→ DESCRIPTION OF THE TASK
Copy exactly the lines from the first line of the records below through the line containing "match edges (m_graph", including both, and nothing else.

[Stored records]
○ ○ ○

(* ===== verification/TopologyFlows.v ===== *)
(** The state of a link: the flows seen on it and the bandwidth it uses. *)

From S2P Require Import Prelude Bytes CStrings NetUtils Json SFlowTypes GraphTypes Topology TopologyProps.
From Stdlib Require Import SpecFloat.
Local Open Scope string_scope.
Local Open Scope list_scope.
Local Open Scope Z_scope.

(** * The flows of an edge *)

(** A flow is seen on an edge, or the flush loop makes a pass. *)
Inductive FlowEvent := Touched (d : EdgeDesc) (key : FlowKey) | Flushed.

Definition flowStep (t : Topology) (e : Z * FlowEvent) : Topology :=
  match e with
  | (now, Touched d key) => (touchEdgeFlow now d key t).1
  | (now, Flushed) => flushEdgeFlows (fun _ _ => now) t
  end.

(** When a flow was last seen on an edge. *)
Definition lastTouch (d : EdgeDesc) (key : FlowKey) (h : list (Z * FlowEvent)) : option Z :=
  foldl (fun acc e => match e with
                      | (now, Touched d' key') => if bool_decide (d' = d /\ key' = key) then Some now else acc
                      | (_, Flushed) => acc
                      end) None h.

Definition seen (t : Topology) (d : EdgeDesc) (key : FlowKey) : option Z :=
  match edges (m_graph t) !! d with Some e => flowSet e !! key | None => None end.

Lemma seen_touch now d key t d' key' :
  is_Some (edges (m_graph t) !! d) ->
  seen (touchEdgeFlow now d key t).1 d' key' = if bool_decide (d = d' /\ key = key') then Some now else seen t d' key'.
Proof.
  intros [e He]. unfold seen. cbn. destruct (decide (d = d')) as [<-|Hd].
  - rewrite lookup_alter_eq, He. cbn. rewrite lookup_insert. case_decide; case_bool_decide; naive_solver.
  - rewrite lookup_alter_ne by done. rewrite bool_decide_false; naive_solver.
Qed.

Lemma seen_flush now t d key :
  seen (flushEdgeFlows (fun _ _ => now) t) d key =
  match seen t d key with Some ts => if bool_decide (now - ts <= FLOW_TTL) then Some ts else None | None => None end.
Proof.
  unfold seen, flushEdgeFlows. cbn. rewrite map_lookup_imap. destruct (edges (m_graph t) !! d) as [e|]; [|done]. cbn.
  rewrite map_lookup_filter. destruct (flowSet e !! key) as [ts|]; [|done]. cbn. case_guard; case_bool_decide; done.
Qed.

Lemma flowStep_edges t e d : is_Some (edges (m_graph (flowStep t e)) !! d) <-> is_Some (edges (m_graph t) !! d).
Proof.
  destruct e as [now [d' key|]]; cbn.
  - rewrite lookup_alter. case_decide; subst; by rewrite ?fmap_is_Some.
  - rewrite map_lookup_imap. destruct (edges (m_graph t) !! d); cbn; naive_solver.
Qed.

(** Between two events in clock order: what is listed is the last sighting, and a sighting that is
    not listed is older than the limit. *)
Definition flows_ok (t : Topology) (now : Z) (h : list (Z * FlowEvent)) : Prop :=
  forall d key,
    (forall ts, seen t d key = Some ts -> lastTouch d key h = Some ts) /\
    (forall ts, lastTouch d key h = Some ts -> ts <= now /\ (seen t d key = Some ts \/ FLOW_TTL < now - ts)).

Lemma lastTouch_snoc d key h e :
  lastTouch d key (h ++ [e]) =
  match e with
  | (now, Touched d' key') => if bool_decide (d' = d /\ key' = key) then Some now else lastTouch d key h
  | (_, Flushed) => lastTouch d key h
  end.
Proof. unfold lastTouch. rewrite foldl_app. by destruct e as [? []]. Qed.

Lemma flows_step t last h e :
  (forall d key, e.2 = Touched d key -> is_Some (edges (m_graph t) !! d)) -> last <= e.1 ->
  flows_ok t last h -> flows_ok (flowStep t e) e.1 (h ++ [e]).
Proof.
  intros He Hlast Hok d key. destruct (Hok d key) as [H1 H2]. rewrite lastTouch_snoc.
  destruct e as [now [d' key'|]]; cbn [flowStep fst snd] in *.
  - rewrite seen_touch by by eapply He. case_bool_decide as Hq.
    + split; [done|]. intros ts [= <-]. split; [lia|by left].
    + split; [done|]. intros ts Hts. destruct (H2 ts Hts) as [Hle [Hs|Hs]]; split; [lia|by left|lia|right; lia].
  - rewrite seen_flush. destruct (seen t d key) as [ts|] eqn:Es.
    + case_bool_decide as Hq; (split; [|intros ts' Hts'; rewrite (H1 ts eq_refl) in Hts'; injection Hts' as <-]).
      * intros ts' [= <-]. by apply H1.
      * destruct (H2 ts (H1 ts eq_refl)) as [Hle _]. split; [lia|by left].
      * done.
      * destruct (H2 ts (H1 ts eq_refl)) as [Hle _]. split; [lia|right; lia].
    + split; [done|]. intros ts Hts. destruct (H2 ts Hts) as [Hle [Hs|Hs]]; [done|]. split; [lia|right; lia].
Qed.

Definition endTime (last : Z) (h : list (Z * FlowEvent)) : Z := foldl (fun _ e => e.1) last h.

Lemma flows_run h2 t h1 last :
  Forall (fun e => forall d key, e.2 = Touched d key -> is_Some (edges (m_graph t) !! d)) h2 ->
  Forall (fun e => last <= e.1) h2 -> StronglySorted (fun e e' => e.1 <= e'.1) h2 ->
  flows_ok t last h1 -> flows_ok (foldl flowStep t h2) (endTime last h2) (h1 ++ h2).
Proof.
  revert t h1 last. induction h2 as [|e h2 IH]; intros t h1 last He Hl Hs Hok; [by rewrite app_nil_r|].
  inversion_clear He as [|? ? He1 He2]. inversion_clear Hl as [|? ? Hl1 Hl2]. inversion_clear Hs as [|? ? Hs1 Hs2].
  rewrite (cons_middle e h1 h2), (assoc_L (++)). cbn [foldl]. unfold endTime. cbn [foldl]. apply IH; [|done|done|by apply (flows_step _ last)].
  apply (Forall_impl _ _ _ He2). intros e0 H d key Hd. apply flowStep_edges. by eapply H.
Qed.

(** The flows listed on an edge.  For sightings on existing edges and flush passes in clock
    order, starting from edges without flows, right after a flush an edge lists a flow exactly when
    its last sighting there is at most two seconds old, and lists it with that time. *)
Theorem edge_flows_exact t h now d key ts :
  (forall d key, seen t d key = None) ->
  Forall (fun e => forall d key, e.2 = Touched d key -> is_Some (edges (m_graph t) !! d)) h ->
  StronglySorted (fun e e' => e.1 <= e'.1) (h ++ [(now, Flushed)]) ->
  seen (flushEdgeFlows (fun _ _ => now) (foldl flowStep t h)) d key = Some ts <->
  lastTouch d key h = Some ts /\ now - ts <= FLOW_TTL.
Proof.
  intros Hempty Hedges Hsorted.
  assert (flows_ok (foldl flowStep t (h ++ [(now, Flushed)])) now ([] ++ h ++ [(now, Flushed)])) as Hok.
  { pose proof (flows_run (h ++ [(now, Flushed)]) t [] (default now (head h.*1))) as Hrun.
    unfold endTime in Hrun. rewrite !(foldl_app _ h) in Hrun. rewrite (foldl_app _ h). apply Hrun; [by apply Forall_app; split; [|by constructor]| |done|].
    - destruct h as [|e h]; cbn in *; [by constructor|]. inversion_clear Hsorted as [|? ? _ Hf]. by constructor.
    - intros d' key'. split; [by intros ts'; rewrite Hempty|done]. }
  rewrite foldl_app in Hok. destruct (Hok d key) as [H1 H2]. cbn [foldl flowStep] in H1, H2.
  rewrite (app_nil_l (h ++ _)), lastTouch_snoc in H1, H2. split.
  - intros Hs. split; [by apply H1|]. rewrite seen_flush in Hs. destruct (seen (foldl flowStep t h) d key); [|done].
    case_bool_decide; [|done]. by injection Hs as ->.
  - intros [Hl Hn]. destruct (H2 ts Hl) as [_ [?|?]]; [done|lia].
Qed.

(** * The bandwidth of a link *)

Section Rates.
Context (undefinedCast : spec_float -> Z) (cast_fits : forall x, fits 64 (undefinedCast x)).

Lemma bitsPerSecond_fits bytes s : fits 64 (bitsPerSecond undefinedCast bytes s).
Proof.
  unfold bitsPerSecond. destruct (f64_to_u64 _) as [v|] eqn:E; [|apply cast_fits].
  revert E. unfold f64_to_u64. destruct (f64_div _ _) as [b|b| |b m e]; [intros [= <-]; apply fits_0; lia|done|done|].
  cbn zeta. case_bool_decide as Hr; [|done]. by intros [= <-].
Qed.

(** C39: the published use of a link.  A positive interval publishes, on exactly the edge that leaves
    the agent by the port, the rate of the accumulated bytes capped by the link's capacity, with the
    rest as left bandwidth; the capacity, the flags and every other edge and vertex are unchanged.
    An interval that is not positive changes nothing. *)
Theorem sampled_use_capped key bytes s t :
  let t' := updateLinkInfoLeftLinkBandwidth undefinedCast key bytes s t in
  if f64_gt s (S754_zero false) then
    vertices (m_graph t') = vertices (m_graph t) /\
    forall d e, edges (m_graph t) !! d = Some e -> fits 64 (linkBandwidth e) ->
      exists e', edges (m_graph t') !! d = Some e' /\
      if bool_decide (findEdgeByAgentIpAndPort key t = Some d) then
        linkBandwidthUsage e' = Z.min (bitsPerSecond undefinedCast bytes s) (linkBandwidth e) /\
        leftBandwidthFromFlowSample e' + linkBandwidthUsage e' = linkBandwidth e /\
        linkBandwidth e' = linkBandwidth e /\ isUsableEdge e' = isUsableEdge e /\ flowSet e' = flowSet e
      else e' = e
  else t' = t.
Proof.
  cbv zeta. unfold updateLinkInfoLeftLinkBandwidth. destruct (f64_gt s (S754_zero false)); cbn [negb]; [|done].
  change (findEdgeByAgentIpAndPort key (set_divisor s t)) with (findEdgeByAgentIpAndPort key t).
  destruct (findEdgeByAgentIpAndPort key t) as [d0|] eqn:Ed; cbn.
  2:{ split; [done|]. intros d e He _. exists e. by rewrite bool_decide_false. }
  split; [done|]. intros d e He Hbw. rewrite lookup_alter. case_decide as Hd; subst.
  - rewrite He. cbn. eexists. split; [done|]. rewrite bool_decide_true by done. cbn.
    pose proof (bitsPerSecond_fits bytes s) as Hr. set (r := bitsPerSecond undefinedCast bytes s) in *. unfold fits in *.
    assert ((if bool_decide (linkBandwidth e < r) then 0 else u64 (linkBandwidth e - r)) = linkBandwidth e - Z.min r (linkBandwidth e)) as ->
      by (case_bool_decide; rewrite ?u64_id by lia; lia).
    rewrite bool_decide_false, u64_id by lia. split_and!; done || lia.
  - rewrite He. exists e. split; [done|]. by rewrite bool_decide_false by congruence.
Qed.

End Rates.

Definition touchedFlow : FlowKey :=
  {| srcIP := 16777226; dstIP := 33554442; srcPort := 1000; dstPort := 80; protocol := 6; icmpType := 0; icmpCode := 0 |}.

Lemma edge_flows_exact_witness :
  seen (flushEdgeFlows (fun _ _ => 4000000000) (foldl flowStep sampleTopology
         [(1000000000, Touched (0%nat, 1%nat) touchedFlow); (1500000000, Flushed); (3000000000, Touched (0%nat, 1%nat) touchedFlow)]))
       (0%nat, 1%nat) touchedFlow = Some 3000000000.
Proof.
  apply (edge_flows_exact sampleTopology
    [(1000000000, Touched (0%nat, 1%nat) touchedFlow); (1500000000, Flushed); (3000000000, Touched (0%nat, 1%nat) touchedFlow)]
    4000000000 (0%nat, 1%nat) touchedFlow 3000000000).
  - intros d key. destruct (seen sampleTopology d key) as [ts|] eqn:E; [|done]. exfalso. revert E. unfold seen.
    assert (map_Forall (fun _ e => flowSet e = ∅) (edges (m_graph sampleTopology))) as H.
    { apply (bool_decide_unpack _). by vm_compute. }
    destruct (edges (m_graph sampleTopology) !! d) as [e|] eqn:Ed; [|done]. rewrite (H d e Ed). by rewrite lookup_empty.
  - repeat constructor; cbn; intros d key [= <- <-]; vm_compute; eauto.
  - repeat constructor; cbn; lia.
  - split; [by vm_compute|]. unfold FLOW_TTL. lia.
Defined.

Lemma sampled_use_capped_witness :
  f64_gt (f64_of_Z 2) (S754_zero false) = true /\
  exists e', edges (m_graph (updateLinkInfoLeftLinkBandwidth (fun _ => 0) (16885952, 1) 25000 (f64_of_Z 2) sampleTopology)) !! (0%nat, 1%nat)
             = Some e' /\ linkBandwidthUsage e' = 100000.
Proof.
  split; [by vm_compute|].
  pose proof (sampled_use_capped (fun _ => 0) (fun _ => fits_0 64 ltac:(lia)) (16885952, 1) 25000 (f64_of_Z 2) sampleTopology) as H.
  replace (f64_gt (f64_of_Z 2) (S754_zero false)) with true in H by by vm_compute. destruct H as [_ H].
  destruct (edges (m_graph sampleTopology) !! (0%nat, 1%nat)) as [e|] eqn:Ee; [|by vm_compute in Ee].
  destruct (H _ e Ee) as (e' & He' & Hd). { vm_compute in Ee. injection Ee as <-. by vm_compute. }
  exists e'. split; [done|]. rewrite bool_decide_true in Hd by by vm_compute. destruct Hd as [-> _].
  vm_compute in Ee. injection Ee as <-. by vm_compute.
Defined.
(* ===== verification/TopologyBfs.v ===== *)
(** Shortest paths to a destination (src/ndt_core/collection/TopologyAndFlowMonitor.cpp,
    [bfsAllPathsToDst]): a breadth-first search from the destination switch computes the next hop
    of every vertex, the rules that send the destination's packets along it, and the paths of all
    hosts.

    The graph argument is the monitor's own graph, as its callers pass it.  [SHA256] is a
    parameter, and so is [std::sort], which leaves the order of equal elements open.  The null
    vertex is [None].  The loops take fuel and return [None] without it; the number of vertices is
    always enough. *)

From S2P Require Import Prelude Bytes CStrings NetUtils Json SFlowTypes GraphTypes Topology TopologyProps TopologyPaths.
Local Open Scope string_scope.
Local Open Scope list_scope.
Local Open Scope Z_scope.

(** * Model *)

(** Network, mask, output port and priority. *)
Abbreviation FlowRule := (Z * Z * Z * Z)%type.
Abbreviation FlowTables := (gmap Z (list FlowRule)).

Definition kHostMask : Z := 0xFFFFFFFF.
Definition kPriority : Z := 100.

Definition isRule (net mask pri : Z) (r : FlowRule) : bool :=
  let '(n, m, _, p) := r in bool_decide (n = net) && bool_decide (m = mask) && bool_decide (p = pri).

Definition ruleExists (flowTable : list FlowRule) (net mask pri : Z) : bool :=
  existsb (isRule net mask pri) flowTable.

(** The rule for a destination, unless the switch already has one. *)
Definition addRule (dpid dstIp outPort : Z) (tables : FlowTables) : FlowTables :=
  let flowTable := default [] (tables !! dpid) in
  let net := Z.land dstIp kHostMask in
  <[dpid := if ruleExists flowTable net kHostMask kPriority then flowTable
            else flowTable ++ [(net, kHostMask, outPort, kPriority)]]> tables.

○ ○ ○

→ ANSWER TO THIS TASK
(* ===== verification/TopologyFlows.v ===== *)
(** The state of a link: the flows seen on it and the bandwidth it uses. *)

From S2P Require Import Prelude Bytes CStrings NetUtils Json SFlowTypes GraphTypes Topology TopologyProps.
From Stdlib Require Import SpecFloat.
Local Open Scope string_scope.
Local Open Scope list_scope.
Local Open Scope Z_scope.

(** * The flows of an edge *)

(** A flow is seen on an edge, or the flush loop makes a pass. *)
Inductive FlowEvent := Touched (d : EdgeDesc) (key : FlowKey) | Flushed.

Definition flowStep (t : Topology) (e : Z * FlowEvent) : Topology :=
  match e with
  | (now, Touched d key) => (touchEdgeFlow now d key t).1
  | (now, Flushed) => flushEdgeFlows (fun _ _ => now) t
  end.

(** When a flow was last seen on an edge. *)
Definition lastTouch (d : EdgeDesc) (key : FlowKey) (h : list (Z * FlowEvent)) : option Z :=
  foldl (fun acc e => match e with
                      | (now, Touched d' key') => if bool_decide (d' = d /\ key' = key) then Some now else acc
                      | (_, Flushed) => acc
                      end) None h.

Definition seen (t : Topology) (d : EdgeDesc) (key : FlowKey) : option Z :=
  match edges (m_graph t) !! d with Some e => flowSet e !! key | None => None end.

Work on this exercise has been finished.